What the exercise asks: Print nothing but the lines below starting at the line that holds "unfold low. simpl. case_decide as H; subst." and ending at the line that holds "Proof. inversion 1; subst. eauto 10. Qed.", including both, each exactly as written.

--- Dataset excerpts ---

(** An edge that was followed: an end still on the stack bounds the lowlink. *)
Definition seen (s : search) (x y : string) : Prop := visited s y /\ (y ∈ stack s -> low s x <= idx s y).

(** Above the node of a frame lie finished nodes of its subtree. *)
Record below (s : search) (g x : string) : Prop := {
  b_low : low s x < idx s x;
  b_frame : low s g <= low s x;
  b_edges : forall y, edge x y -> seen s x y;
  b_reach : reach g x
}.
Inductive frames (s : search) : list (string * list string) -> list string -> Prop :=
| frames_nil : frames s [] []
| frames_cons g rem seg fs st :
    frames s fs st ->
    (forall x, x ∈ seg -> below s g x) ->
    (forall y, edge g y -> y ∈ rem \/ seen s g y) ->
    (forall y, y ∈ rem -> edge g y) ->
    (forall g' rem' fs', fs = (g', rem') :: fs' -> edge g' g) ->
    frames s ((g, rem) :: fs) (seg ++ g :: st).

(** The components emitted so far. *)
Record components (cs : list (list string)) : Prop := {
  c_down : forall i c x y, cs !! i = Some c -> x ∈ c -> edge x y -> exists j c', j <= i /\ cs !! j = Some c' /\ y ∈ c';
  c_strong : forall c x y, c ∈ cs -> x ∈ c -> y ∈ c -> reach x y;
  c_nonempty : [] ∉ cs
}.

Record inv (s : search) : Prop := {
  i_frames : frames s (sys_stack s) (stack s);
  i_sorted : StronglySorted (fun x y => idx s y < idx s x) (stack s);
  i_next : forall x, visited s x -> idx s x < next_index s;
  i_on : on_stack s = list_to_set (stack s);
  i_nodup : NoDup (stack s ++ concat (sccs s));
  i_visited : forall x, visited s x <-> x ∈ stack s \/ x ∈ concat (sccs s);
  i_low : forall x, x ∈ stack s -> low s x <= idx s x
             /\ exists y, y ∈ stack s /\ idx s y = low s x /\ reach x y;
  i_components : components (sccs s)
}.

Lemma elem_of_concat {A} (x : A) ls : x ∈ concat ls <-> exists l, l ∈ ls /\ x ∈ l.
Proof. rewrite list_elem_of_In, in_concat. setoid_rewrite list_elem_of_In. done. Qed.

(** ** Transport of the frames *)

(** The frames only look at the maps and the stack through these facts. *)
Lemma seen_mono s s' x y :
  (visited s y -> visited s' y) -> (visited s y -> y ∈ stack s' -> y ∈ stack s) ->
  low s' x <= low s x -> (visited s y -> idx s' y = idx s y) ->
  seen s x y -> seen s' x y.
Proof. intros Hv Hs Hl Hi [Hy Ho]. split; [auto|]. intros H. rewrite Hi by done. etransitivity; [exact Hl|]. auto. Qed.

Lemma frames_visited s fs st x : frames s fs st -> x ∈ fst <$> fs -> x ∈ st.
Proof. induction 1 as [|g rem seg fs st H IH]; [set_solver|]. set_solver. Qed.

Lemma frames_mono s s' fs st :
  (forall x, visited s x -> visited s' x /\ idx s' x = idx s x) ->
  (forall x, visited s x -> x ∈ stack s' -> x ∈ stack s) ->
  (forall x, x ∈ st -> low s' x = low s x) ->
  (forall x, x ∈ st -> visited s x) ->
  frames s fs st -> frames s' fs st.
Proof.
  intros Hv Hs Hl Hst. induction 1 as [|g rem seg fs st H IH Hseg Hg Hrem Hch]; [constructor|].
  assert (forall x y, x ∈ seg ++ g :: st -> seen s x y -> seen s' x y) as Hseen.
  { intros x y Hx. apply seen_mono; [naive_solver|naive_solver|rewrite Hl by done; lia|naive_solver]. }
  constructor; [apply IH; intros; (apply Hl || apply Hst); set_solver| |..].
  - intros x Hx. destruct (Hseg x Hx) as [H1 H2 H3 H4]. constructor; [..|done].
    + rewrite Hl by set_solver. by rewrite (proj2 (Hv x (Hst x ltac:(set_solver)))).
    + rewrite !Hl by set_solver. done.
    + intros y Hy. apply Hseen; [set_solver|auto].
  - intros y Hy. destruct (Hg y Hy); [by left|right]. apply Hseen; [set_solver|done].
  - done.
  - done.
Qed.

Lemma sorted_ext {A} (R R' : A -> A -> Prop) l :
  (forall x y, x ∈ l -> y ∈ l -> R x y -> R' x y) -> StronglySorted R l -> StronglySorted R' l.
Proof.
  intros H Hs. induction Hs as [|x l Hs IH Hx]; constructor.
  - apply IH. set_solver.
  - rewrite list.Forall_forall in *. intros y Hy. apply H; [left|by right|auto].
Qed.
Lemma sorted_split {A} (R : A -> A -> Prop) l1 x l2 :
  StronglySorted R (l1 ++ x :: l2) -> Forall (fun y => R y x) l1 /\ Forall (R x) l2.
Proof.
  induction l1 as [|y l1 IH]; simpl; intros H; apply StronglySorted_inv in H as [H1 H2].
  - done.
  - destruct (IH H1). split; [|done]. constructor; [|done]. rewrite list.Forall_forall in H2. apply H2. set_solver.
Qed.

(** The functions of a state after each update. *)
Lemma low_lower s g k x : low (lower g k s) x = if decide (x = g) then low s g `min` k else low s x.
Proof.
  unfold low. simpl. case_decide as H; subst.
  - by rewrite lookup_total_insert_eq.
  - by rewrite lookup_total_insert_ne.
Qed.
Lemma low_lower_le s g k x : low (lower g k s) x <= low s x.
Proof. rewrite low_lower. case_decide; subst; lia. Qed.
Lemma low_lower_ne s g k x : x <> g -> low (lower g k s) x = low s x.
Proof. intros H. rewrite low_lower. by case_decide. Qed.

Lemma frames_inv s g rem fs st :
  frames s ((g, rem) :: fs) st ->
  exists seg st', st = seg ++ g :: st' /\ frames s fs st'
    /\ (forall x, x ∈ seg -> below s g x) /\ (forall y, edge g y -> y ∈ rem \/ seen s g y)
    /\ (forall y, y ∈ rem -> edge g y) /\ (forall g' rem' fs', fs = (g', rem') :: fs' -> edge g' g).
Proof. inversion 1; subst. eauto 10. Qed.

Lemma with_sys_frames s sys fs st : (forall x, x ∈ st -> visited s x) -> frames s fs st -> frames (with_sys sys s) fs st.
Proof. intros Hst. by apply frames_mono. Qed.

---

Answer below:
  unfold low. simpl. case_decide as H; subst.
  - by rewrite lookup_total_insert_eq.
  - by rewrite lookup_total_insert_ne.
Qed.
Lemma low_lower_le s g k x : low (lower g k s) x <= low s x.
Proof. rewrite low_lower. case_decide; subst; lia. Qed.
Lemma low_lower_ne s g k x : x <> g -> low (lower g k s) x = low s x.
Proof. intros H. rewrite low_lower. by case_decide. Qed.

Lemma frames_inv s g rem fs st :
  frames s ((g, rem) :: fs) st ->
  exists seg st', st = seg ++ g :: st' /\ frames s fs st'
    /\ (forall x, x ∈ seg -> below s g x) /\ (forall y, edge g y -> y ∈ rem \/ seen s g y)
    /\ (forall y, y ∈ rem -> edge g y) /\ (forall g' rem' fs', fs = (g', rem') :: fs' -> edge g' g).
Proof. inversion 1; subst. eauto 10. Qed.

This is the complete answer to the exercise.